- [WHAT THIS TASK INVOLVES] Among the records that follow, find the line with "(* ===== verification/CMem.v ===== *)" and the line with "p => match f x with". Set down those lines and all lines between them exactly, without adding anything.

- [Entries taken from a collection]
+ + +

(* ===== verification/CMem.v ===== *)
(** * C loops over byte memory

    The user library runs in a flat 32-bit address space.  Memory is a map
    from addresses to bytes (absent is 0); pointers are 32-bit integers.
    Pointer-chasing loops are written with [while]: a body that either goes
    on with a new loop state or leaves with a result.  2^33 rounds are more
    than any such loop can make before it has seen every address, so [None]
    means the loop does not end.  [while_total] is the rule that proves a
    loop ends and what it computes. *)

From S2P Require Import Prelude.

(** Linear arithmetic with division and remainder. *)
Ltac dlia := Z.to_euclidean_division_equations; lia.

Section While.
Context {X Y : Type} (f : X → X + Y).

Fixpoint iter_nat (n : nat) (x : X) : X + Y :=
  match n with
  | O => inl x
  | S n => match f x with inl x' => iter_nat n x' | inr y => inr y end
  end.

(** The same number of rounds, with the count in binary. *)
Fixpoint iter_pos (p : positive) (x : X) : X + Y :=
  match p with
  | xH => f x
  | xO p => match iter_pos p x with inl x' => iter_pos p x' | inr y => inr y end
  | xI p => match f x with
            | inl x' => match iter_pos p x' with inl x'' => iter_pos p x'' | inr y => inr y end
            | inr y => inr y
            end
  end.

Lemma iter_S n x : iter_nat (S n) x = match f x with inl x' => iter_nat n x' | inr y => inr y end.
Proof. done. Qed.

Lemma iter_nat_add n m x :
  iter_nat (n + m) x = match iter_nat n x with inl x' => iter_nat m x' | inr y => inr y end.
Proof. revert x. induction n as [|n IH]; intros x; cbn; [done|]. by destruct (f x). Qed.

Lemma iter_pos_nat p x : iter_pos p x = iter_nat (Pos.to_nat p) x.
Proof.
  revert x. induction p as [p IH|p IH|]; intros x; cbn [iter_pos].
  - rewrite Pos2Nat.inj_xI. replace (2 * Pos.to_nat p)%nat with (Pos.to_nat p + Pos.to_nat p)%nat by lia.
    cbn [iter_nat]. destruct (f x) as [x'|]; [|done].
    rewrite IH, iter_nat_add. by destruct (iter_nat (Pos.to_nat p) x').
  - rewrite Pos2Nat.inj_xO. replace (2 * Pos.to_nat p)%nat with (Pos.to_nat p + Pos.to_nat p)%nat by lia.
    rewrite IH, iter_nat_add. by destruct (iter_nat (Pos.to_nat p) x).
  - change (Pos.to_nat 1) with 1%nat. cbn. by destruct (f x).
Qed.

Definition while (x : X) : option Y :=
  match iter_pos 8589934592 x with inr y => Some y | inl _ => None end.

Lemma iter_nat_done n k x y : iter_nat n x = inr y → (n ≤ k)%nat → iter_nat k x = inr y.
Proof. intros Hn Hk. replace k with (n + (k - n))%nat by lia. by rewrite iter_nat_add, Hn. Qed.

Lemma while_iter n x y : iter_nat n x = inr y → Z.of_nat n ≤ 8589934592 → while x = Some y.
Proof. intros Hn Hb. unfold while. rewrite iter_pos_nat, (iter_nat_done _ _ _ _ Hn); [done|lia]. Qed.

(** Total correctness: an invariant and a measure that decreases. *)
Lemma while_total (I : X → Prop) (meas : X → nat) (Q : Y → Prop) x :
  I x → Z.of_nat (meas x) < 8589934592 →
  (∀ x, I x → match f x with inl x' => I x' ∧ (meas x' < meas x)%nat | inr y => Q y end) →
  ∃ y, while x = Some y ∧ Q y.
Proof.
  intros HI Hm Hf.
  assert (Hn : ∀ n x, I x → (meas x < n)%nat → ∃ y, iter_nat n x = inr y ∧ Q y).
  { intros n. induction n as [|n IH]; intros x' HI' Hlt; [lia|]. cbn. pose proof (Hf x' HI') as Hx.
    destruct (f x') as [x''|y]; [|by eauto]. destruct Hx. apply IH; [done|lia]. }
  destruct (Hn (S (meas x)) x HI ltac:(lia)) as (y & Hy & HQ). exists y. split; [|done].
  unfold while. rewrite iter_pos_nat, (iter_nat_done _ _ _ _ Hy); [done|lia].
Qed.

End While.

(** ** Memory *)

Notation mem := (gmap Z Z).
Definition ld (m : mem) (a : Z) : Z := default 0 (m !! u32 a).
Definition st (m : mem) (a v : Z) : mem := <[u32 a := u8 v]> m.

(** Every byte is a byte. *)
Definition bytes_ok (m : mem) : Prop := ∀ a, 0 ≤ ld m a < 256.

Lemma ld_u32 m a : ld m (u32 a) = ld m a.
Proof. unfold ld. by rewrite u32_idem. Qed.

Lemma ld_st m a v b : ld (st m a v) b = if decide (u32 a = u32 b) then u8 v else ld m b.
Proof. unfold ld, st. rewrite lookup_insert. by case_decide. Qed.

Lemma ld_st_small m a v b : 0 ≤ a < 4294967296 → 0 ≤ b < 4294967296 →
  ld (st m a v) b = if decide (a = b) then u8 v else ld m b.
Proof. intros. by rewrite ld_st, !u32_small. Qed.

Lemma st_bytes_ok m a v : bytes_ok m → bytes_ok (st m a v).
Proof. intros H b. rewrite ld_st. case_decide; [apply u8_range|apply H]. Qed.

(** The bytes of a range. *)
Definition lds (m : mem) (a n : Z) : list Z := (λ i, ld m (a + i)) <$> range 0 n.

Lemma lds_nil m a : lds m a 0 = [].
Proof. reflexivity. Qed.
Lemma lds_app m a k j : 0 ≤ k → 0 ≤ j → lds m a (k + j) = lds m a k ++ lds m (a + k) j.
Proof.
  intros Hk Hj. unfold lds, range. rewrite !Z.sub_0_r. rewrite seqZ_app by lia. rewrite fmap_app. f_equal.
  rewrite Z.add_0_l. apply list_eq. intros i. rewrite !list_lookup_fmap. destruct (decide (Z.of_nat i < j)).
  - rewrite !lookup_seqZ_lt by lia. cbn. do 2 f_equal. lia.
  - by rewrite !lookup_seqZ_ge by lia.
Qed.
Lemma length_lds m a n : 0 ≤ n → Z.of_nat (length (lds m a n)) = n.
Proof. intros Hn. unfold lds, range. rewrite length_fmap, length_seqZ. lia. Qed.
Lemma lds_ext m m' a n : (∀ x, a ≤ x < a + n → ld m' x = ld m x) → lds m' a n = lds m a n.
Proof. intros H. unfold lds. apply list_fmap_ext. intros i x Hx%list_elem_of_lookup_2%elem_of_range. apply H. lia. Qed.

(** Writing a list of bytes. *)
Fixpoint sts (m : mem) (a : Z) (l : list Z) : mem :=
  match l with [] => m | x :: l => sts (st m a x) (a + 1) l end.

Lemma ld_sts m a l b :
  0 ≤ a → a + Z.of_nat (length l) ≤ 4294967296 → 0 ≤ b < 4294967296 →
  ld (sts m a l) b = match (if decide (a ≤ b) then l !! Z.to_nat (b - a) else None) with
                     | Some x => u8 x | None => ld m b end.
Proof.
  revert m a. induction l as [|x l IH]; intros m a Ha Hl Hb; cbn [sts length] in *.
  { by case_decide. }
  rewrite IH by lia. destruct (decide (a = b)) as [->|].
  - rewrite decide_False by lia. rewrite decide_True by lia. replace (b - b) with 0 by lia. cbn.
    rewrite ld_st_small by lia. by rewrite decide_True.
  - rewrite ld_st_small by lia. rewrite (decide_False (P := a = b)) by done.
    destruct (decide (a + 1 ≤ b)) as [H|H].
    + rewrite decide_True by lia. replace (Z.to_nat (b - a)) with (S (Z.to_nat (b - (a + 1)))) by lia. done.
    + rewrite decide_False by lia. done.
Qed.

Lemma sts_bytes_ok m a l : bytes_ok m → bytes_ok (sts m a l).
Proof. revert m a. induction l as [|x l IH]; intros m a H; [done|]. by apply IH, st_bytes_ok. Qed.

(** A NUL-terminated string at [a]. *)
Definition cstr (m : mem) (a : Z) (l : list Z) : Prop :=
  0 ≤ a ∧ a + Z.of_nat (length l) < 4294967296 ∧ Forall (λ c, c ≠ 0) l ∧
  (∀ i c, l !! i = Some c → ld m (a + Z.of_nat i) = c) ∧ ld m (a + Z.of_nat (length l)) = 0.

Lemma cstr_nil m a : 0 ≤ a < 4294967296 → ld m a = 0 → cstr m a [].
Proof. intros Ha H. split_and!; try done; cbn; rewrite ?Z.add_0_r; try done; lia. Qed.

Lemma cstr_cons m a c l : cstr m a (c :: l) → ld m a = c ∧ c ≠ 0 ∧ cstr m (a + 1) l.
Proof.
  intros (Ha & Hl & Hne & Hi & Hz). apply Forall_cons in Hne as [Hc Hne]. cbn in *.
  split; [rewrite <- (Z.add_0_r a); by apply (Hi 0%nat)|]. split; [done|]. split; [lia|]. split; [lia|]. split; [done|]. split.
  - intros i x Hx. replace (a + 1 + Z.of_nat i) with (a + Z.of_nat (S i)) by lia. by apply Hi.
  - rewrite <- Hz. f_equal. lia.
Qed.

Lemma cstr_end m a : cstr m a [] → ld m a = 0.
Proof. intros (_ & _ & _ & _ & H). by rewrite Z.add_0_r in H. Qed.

+ + +

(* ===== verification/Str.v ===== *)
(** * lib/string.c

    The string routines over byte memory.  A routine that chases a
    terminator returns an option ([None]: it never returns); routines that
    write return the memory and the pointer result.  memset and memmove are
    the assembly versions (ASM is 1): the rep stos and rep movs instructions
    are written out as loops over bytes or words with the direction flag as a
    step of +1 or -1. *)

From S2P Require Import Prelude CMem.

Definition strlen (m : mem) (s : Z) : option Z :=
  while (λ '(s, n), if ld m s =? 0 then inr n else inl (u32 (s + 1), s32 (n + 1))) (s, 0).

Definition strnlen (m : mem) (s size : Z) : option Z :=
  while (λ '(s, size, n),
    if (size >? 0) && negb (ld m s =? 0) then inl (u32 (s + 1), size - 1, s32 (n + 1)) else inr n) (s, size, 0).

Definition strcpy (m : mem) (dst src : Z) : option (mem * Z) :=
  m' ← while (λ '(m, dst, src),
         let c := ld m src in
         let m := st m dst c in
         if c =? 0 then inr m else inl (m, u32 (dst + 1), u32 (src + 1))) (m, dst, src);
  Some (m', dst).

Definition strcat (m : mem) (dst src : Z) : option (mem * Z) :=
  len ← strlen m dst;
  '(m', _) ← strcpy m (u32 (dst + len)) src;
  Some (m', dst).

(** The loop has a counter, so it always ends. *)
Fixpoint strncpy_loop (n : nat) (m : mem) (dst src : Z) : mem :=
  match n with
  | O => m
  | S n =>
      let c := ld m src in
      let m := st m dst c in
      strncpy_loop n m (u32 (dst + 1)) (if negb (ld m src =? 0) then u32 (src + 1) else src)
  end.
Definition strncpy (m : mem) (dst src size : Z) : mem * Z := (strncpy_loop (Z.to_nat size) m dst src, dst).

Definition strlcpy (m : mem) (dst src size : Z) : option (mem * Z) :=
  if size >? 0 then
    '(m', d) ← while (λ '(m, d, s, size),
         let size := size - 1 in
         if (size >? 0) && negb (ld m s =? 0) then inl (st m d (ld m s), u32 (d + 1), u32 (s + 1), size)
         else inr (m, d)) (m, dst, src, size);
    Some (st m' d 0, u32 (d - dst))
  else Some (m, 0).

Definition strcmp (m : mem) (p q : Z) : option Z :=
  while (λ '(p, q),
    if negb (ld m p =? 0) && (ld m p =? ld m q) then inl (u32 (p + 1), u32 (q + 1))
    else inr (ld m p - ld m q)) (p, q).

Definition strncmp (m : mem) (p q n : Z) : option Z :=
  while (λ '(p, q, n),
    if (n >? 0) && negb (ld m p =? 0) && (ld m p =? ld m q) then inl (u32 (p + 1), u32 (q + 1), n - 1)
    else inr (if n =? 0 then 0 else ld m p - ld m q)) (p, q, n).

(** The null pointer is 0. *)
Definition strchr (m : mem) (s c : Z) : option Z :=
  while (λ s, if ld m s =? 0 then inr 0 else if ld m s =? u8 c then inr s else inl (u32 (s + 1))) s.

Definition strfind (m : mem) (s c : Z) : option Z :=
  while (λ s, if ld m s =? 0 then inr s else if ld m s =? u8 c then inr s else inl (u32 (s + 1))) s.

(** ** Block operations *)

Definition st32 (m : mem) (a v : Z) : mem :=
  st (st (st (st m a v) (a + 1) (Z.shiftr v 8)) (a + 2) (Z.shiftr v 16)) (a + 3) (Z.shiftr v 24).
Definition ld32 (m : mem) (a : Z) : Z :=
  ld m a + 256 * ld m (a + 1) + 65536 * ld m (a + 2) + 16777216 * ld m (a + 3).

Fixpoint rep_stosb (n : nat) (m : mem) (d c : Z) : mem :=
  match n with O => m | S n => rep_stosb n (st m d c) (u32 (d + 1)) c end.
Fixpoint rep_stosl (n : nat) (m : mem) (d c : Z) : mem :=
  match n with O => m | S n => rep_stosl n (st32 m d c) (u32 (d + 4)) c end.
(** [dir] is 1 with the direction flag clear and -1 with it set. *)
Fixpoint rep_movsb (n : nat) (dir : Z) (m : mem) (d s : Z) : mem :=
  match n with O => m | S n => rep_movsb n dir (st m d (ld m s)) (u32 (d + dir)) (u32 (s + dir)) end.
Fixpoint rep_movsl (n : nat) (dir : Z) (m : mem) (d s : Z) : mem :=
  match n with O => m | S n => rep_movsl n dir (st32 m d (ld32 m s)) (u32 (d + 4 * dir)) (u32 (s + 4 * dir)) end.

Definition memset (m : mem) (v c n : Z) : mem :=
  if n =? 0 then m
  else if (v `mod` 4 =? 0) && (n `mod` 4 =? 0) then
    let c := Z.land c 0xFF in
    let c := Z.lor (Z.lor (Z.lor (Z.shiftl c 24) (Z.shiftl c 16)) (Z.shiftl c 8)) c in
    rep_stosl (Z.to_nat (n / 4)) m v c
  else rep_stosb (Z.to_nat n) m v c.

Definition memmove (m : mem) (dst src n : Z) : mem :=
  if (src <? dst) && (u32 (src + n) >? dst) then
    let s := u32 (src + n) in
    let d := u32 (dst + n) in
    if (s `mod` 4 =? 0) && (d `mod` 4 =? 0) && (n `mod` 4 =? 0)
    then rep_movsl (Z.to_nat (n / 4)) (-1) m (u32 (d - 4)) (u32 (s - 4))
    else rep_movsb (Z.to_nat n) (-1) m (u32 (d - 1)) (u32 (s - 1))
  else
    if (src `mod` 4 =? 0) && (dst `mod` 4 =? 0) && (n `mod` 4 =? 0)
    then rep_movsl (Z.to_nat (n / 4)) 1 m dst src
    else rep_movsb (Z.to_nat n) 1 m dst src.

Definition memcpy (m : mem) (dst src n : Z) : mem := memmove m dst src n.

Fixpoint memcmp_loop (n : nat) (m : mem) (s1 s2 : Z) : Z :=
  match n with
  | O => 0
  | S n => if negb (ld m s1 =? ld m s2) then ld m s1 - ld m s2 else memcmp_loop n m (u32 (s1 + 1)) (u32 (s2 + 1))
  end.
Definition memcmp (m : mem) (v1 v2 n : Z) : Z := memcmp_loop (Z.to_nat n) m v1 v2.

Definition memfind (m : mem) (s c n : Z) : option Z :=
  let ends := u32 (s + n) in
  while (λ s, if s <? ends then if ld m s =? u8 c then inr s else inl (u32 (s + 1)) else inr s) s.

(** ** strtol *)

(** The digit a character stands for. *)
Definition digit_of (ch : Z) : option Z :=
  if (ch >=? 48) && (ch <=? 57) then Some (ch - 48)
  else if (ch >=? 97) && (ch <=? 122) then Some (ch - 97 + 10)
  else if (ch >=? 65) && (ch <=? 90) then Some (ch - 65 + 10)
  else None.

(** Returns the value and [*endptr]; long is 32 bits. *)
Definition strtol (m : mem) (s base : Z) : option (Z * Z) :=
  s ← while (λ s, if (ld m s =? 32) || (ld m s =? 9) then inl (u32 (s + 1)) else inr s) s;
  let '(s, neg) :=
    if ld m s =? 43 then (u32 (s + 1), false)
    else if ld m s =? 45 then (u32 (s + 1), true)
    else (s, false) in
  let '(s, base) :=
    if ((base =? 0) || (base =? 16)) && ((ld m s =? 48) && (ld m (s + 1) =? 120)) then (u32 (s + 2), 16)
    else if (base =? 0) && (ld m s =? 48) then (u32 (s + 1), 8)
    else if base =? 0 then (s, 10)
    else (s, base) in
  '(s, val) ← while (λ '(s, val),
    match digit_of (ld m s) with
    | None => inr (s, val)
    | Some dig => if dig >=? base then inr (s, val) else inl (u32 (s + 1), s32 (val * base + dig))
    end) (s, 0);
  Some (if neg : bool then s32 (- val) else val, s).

+ + +

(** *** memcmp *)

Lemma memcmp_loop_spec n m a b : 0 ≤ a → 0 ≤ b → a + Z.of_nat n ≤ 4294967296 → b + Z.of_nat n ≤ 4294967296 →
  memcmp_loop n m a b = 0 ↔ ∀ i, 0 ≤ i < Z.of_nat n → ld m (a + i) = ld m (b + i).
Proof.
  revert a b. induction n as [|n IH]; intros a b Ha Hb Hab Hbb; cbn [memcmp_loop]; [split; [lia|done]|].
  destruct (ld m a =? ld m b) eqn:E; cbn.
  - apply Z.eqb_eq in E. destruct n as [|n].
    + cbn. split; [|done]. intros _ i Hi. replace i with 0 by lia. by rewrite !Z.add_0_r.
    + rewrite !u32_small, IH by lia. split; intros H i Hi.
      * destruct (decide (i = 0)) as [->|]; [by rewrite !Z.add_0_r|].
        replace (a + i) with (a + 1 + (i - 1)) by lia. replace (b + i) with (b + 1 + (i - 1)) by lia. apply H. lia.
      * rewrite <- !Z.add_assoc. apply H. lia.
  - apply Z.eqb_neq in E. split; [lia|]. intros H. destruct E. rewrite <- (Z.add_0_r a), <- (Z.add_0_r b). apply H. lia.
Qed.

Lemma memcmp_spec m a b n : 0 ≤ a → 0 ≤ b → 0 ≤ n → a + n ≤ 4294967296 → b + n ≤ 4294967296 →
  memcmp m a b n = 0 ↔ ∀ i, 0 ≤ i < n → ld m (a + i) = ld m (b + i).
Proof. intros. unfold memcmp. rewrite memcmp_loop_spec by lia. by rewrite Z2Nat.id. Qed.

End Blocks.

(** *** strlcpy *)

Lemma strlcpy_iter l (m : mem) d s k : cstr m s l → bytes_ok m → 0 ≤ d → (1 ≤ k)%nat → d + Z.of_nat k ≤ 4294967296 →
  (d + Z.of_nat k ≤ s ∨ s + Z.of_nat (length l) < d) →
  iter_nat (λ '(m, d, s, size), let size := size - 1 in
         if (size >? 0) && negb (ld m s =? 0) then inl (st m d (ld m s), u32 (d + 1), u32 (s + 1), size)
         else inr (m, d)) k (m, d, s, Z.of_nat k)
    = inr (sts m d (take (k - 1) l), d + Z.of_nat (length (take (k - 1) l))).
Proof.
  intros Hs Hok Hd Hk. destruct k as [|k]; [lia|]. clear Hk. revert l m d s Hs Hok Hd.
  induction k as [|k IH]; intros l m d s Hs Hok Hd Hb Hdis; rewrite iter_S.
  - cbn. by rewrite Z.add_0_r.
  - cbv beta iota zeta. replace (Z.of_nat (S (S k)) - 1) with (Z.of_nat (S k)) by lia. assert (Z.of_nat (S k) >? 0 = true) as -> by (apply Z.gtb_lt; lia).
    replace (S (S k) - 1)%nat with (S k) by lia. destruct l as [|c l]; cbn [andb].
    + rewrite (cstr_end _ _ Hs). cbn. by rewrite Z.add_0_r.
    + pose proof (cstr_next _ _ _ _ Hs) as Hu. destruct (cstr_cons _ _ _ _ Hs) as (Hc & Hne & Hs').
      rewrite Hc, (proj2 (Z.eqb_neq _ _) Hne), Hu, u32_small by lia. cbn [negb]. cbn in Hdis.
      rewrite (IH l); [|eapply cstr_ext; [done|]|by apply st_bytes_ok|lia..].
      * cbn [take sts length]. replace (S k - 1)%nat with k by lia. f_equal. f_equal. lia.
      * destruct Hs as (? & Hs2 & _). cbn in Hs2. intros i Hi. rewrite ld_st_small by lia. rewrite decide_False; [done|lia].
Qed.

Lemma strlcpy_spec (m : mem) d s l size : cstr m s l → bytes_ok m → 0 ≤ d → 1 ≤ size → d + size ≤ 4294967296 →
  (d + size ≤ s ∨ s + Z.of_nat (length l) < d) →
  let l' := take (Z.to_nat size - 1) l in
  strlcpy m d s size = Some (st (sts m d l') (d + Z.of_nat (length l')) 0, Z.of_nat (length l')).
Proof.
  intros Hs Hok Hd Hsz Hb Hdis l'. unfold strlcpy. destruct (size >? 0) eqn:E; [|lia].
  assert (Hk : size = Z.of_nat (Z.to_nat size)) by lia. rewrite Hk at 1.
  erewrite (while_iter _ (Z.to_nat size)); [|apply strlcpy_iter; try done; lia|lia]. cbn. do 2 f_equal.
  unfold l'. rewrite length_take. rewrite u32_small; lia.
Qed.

+ + +

- [REPLY TO THE TASK]
(* ===== verification/CMem.v ===== *)
(** * C loops over byte memory

    The user library runs in a flat 32-bit address space.  Memory is a map
    from addresses to bytes (absent is 0); pointers are 32-bit integers.
    Pointer-chasing loops are written with [while]: a body that either goes
    on with a new loop state or leaves with a result.  2^33 rounds are more
    than any such loop can make before it has seen every address, so [None]
    means the loop does not end.  [while_total] is the rule that proves a
    loop ends and what it computes. *)

From S2P Require Import Prelude.

(** Linear arithmetic with division and remainder. *)
Ltac dlia := Z.to_euclidean_division_equations; lia.

Section While.
Context {X Y : Type} (f : X → X + Y).

Fixpoint iter_nat (n : nat) (x : X) : X + Y :=
  match n with
  | O => inl x
  | S n => match f x with inl x' => iter_nat n x' | inr y => inr y end
  end.

(** The same number of rounds, with the count in binary. *)
Fixpoint iter_pos (p : positive) (x : X) : X + Y :=
  match p with
  | xH => f x
  | xO p => match iter_pos p x with inl x' => iter_pos p x' | inr y => inr y end
  | xI p => match f x with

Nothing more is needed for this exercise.